(* ===== verification/SuperKeyUsers.v ===== *)
(** * Users: what a reset leaves behind

    [UserState::reset_user] and what the states of a user are afterwards. *)

From stdpp Require Import base list gmap strings.
From Stdlib Require Import ZArith Lia.
From S2P Require Import Prelude Aidl Errors Sql KeyParameter BootLevelKeys Enforcements DbTypes Database DbInvariant DbKeys DbBulk Crypto RawDevice SuperKey SuperKeyCrypto.

Section Users.
Context {AI : Aidl} `{BO : Boring} {K : Type} `{KMI : !KeyMint K} {L : Type} `{LG : !Legacy L}.
Context (off : Z).
Implicit Types (g : Sys K L).

(** The three parts of a reset. *)
Lemma reset_Ok user keep g g' :
  reset_user off user keep g = (Ok tt, g') -> exists l s gc s',
    lg_bulk_delete_user user keep (g_legacy g, w_db (g_world g)) = (Ok tt, (l, s)) /\
    unbind_keys_for_user off user keep s = (Ok (gc, tt), s') /\
    w_db (g_world g') = s' /\ g_legacy g' = l /\ g_skm g' = with_user_keys (delete user) (g_skm g).
Proof.
  unfold reset_user. intros H. apply sr_bind_Ok in H as ([] & g1 & (l & s & Hl & ->)%on_legacy_Ok & H).
  apply sr_bind_Ok in H as ([] & g2 & (gc & s' & Hu & ->)%on_db_Ok & H). simpl in Hu.
  apply on_skm_Ok in H as (sk & Hs & ->). unfold forget_all_keys_for_user, modify in Hs. injection Hs as <-. eauto 10.
Qed.

Lemma super_key_of_user user r :
  id_match (super_desc user USER_SUPER_KEY_alias) USER_SUPER_KEY_alias KeyType.Super r = true -> of_user off user r = true.
Proof.
  intros (H1 & H2 & H3 & H4 & H5)%id_match_true. unfold of_user, col_eq. rewrite H1, H3, H4, H5.
  apply orb_true_iff. right. by rewrite !bool_decide_eq_true_2.
Qed.

(** Without the keys to keep, no super key of the user is left. *)
Lemma unbind_no_super_key user s gc s' :
  db_wf s -> unbind_keys_for_user off user false s = (Ok (gc, tt), s') ->
  key_exists (val Domain.APP) user USER_SUPER_KEY_alias KeyType.Super s' = Ok false.
Proof.
  intros Hwf Hu. apply unbind_user_rows in Hu as [Hr _]; [|done].
  assert (select_where (id_match (super_desc user USER_SUPER_KEY_alias) USER_SUPER_KEY_alias KeyType.Super) (keyentry s') = []) as Hnone.
  { destruct (select_where _ _) as [|r rs] eqn:E; [done|]. exfalso.
    assert (r ∈ r :: rs) as Hin by left. rewrite <- E in Hin. apply elem_of_select_where in Hin as [Hin Hm].
    apply Hr in Hin as [_ [Ho|Ho]]; [|done]. by rewrite super_key_of_user in Ho. }
  unfold key_exists, load_key_entry_id. simpl. fold (super_desc user USER_SUPER_KEY_alias). rewrite Hnone. simpl.
  by rewrite Z.eqb_refl.
Qed.

(** A reset user is a new user.  After [reset_user] has deleted all keys of
    a user, no trace of the user's super key is left in the cache or in the
    key database: unless the legacy store still has one, the user's state is
    [Uninitialized], so that the next password creates a new super key. *)
Theorem reset_user_uninitialized user g g' :
  db_wf (w_db (g_world g)) -> reset_user off user false g = (Ok tt, g') ->
  fst (lg_has_super_key user (g_legacy g', w_db (g_world g'))) = Ok false ->
  fst (user_state_get user g') = Ok Uninitialized.
Proof.
  intros Hwf H Hno. apply reset_Ok in H as (l & s & gc & s' & Hl & Hu & Hdb & Hlg & Hs).
  apply lg_bulk_delete_wf in Hl; [|done]. apply unbind_no_super_key in Hu; [|done].
  unfold user_state_get, super_key_exists_in_db_for_user, mbind, sr_bind, on_skm, gets, read_db, legacy_has_super_key.
  rewrite Hs. unfold get_per_boot_key_by_user_id. simpl. rewrite lookup_delete_eq. simpl. rewrite Hdb, Hu.
  unfold on_legacy. simpl. rewrite Hdb in Hno. rewrite Hdb.
  destruct (lg_has_super_key user (g_legacy g', s')) as [r [l1 s1]]. simpl in Hno. by subst r.
Qed.

(** *** What survives *)

Lemma load_super_key_Ok al user s id e :
  load_super_key al user s = Ok (Some (id, e)) ->
  exists r, select_where (id_match (super_desc user al) al KeyType.Super) (keyentry s) = [r] /\ k_id r = id /\
    load_key_components LoadBits.KM id s = Ok e.
Proof.
  unfold load_super_key, load_key_entry_id. simpl. fold (super_desc user al).
  destruct (select_where _ _) as [|r [|? ?]]; simpl.
  - by rewrite Z.eqb_refl.
  - intros H. apply bind_Ok in H as (e' & He & H). simplify_eq. eauto.
  - by rewrite val_eqb.
Qed.

(** A super key under another alias than [USER_SUPER_KEY] is loaded after
    [unbind_keys_for_user] as before. *)
Lemma other_super_key_survives al user keep s gc s' id e :
  db_wf s -> al <> USER_SUPER_KEY_alias -> unbind_keys_for_user off user keep s = (Ok (gc, tt), s') ->
  load_super_key al user s = Ok (Some (id, e)) -> load_super_key al user s' = Ok (Some (id, e)).
Proof.
  intros Hwf Hal Hu (r & Hsel & Hid & He)%load_super_key_Ok.
  pose proof (unbind_keys_for_user_wf off user keep s (gc, tt) s' Hwf Hu) as Hwf'.
  apply unbind_user_rows in Hu as [Hrows Hview]; [|done].
  assert (r ∈ keyentry s /\ id_match (super_desc user al) al KeyType.Super r = true) as [Hr Hm].
  { apply (elem_of_select_where (id_match (super_desc user al) al KeyType.Super)). rewrite Hsel. left. }
  assert (r ∈ keyentry s') as Hr'.
  { apply Hrows. split; [done|]. left. apply id_match_true in Hm as (H1 & _ & _ & H4 & _).
    unfold of_user, col_eq. rewrite H1, H4, (bool_decide_eq_false_2 (Some al = _)) by naive_solver.
    rewrite andb_false_r. done. }
  assert (select_where (id_match (super_desc user al) al KeyType.Super) (keyentry s') = [r]) as Hsel'.
  { apply (select_unique k_id); [by apply wf_keys|done|done|]. intros y [Hy _]%Hrows Hym.
    assert (y ∈ [r]) as ->%list_elem_of_singleton; [|done]. rewrite <- Hsel. by apply elem_of_select_where. }
  unfold load_super_key, load_key_entry_id. simpl. fold (super_desc user al). rewrite Hsel'. simpl. rewrite Hid.
  rewrite (same_view_load LoadBits.KM id s s'); [by rewrite He|]. apply Hview. rewrite <- Hid. by apply list_elem_of_fmap_2.
Qed.

(** The screen lock bound key outlives the user.  [reset_user] leaves the
    user's [USER_SCREEN_LOCK_BOUND_KEY] in the database, still encrypted with
    the old password.  When the user sets a new password,
    [unlock_screen_lock_bound_key] finds that entry and succeeds only if the
    new password decrypts it. *)
Theorem screen_lock_key_outlives_reset user keep g g' id e draws draws' pw g'' :
  db_wf (w_db (g_world g)) ->
  load_super_key (kt_alias USER_SCREEN_LOCK_BOUND_KEY) user (w_db (g_world g)) = Ok (Some (id, e)) ->
  reset_user off user keep g = (Ok tt, g') ->
  load_super_key (kt_alias USER_SCREEN_LOCK_BOUND_KEY) user (w_db (g_world g')) = Ok (Some (id, e)) /\
  (unlock_screen_lock_bound_key draws draws' user pw g' = (Ok tt, g'') -> exists key, decrypt_entry e pw = Ok key).
Proof.
  intros Hwf Hload H. apply reset_Ok in H as (l & s & gc & s' & Hl & Hu & Hdb & Hlg & Hs).
  pose proof (lg_bulk_delete_wf _ _ _ _ _ _ _ Hl Hwf) as Hwf1.
  rewrite <- (lg_bulk_delete_super _ _ _ _ _ _ _ (kt_alias USER_SCREEN_LOCK_BOUND_KEY) user Hl Hwf) in Hload. assert (load_super_key (kt_alias USER_SCREEN_LOCK_BOUND_KEY) user s' = Ok (Some (id, e))) as Hload'.
  { by eapply other_super_key_survives. }
  rewrite Hdb. split; [done|]. intros Hun. unfold unlock_screen_lock_bound_key in Hun.
  apply sr_bind_Ok in Hun as ([] & g1 & (s1 & E1 & ->)%on_skm_Ok & Hun). unfold modify in E1. injection E1 as <-.
  apply sr_bind_Ok in Hun as (aes & g2 & Haes & _). unfold get_or_try_to_insert_with in Haes.
  apply sr_bind_Ok in Haes as (o & g3 & (s3 & E3 & ->)%on_skm_Ok & Haes). unfold gets in E3. injection E3 as <- <-.
  unfold entry in Haes at 1. simpl in Haes. rewrite lookup_insert_eq in Haes. simpl in Haes.
  unfold entry in Haes at 1. rewrite Hs in Haes. simpl in Haes. rewrite lookup_delete_eq in Haes. simpl in Haes.
  apply sr_bind_Ok in Haes as (k & g4 & Hk & _). unfold get_or_create_super_key in Hk.
  apply sr_bind_Ok in Hk as (o & g5 & [Hr ->]%read_db_Ok & Hk). simpl in Hr, Hload'. rewrite Hdb, Hload' in Hr. simplify_eq.
  apply on_skm_Ok in Hk as (s6 & Hk & _). apply sr_bind_Ok in Hk as (key & s7 & [Hd _]%lift_Ok & _). eauto.
Qed.
End Users.

(** ** User 0, with both kinds of super keys, is removed *)

#[local] Existing Instances aidl_published toy_boring toy_km no_legacy.

(** The key material [repeat 3 32], encrypted with the password. *)
Definition demo_enc : bytes * BlobMetaData :=
  match fst (encrypt_with_password (repeat 3 32) demo_pw (repeat 3 100)) with Ok r => r | _ => ([], ∅) end.
Definition demo_t1 : Tables :=
  snd (store_super_key [50] 0 (kt_alias USER_SUPER_KEY) demo_enc.1 demo_enc.2 ∅ empty_tables).
Definition demo_t2 : Tables :=
  snd (store_super_key [51] 0 (kt_alias USER_SCREEN_LOCK_BOUND_KEY) demo_enc.1 demo_enc.2 ∅ demo_t1).
Definition demo_full : Sys unit unit :=
  {| g_skm := g_skm demo_user; g_world := {| w_db := demo_t2; w_km := tt; w_gc := false |};
     g_tape := repeat 3 600; g_legacy := tt |}.
Definition demo_reset : Sys unit unit := snd (reset_user 100000 0 false demo_full).

Lemma demo_t1_wf : db_wf demo_t1.
Proof.
  unfold demo_t1. destruct (store_super_key _ _ _ _ _ _ empty_tables) as [[x| |] s] eqn:E;
    [|vm_compute in E; discriminate E..]. exact (store_super_key_wf _ _ _ _ _ _ _ _ _ empty_wf E).
Qed.
Lemma demo_t2_wf : db_wf demo_t2.
Proof.
  unfold demo_t2. destruct (store_super_key _ _ _ _ _ _ demo_t1) as [[x| |] s] eqn:E;
    [|vm_compute in E; discriminate E..]. exact (store_super_key_wf _ _ _ _ _ _ _ _ _ demo_t1_wf E).
Qed.

Lemma reset_user_uninitialized_witness :
  fst (user_state_get 0 demo_full) = Ok (LskfUnlocked demo_super_key) /\
  fst (user_state_get 0 demo_reset) = Ok Uninitialized.
Proof.
  split; [vm_compute; reflexivity|].
  apply (reset_user_uninitialized 100000 0 demo_full demo_reset).
  - exact demo_t2_wf.
  - vm_compute. reflexivity.
  - reflexivity.
Defined.

Lemma screen_lock_key_outlives_reset_witness : exists e,
  load_super_key (kt_alias USER_SCREEN_LOCK_BOUND_KEY) 0 (w_db (g_world demo_reset)) = Ok (Some (51, e)).
Proof.
  destruct (load_super_key (kt_alias USER_SCREEN_LOCK_BOUND_KEY) 0 demo_t2) as [[[id e]|]| |] eqn:E;
    [|vm_compute in E; discriminate E..].
  assert (id = 51) as -> by (vm_compute in E; congruence). exists e.
  apply (screen_lock_key_outlives_reset 100000 0 false demo_full demo_reset 51 e [] [] [1] demo_reset).
  - exact demo_t2_wf.
  - exact E.
  - vm_compute. reflexivity.
Defined.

________________

All lines from the one that holds "g_tape := repeat" through the end of the records are to be returned exactly, including both boundary lines, and no others.

     g_tape := repeat 3 600; g_legacy := tt |}.
Definition demo_reset : Sys unit unit := snd (reset_user 100000 0 false demo_full).

Lemma demo_t1_wf : db_wf demo_t1.
Proof.
  unfold demo_t1. destruct (store_super_key _ _ _ _ _ _ empty_tables) as [[x| |] s] eqn:E;
    [|vm_compute in E; discriminate E..]. exact (store_super_key_wf _ _ _ _ _ _ _ _ _ empty_wf E).
Qed.
Lemma demo_t2_wf : db_wf demo_t2.
Proof.
  unfold demo_t2. destruct (store_super_key _ _ _ _ _ _ demo_t1) as [[x| |] s] eqn:E;
    [|vm_compute in E; discriminate E..]. exact (store_super_key_wf _ _ _ _ _ _ _ _ _ demo_t1_wf E).
Qed.

Lemma reset_user_uninitialized_witness :
  fst (user_state_get 0 demo_full) = Ok (LskfUnlocked demo_super_key) /\
  fst (user_state_get 0 demo_reset) = Ok Uninitialized.
Proof.
  split; [vm_compute; reflexivity|].
  apply (reset_user_uninitialized 100000 0 demo_full demo_reset).
  - exact demo_t2_wf.
  - vm_compute. reflexivity.
  - reflexivity.
Defined.

Lemma screen_lock_key_outlives_reset_witness : exists e,
  load_super_key (kt_alias USER_SCREEN_LOCK_BOUND_KEY) 0 (w_db (g_world demo_reset)) = Ok (Some (51, e)).
Proof.
  destruct (load_super_key (kt_alias USER_SCREEN_LOCK_BOUND_KEY) 0 demo_t2) as [[[id e]|]| |] eqn:E;
    [|vm_compute in E; discriminate E..].
  assert (id = 51) as -> by (vm_compute in E; congruence). exists e.
  apply (screen_lock_key_outlives_reset 100000 0 false demo_full demo_reset 51 e [] [] [1] demo_reset).
  - exact demo_t2_wf.
  - exact E.
  - vm_compute. reflexivity.
Defined.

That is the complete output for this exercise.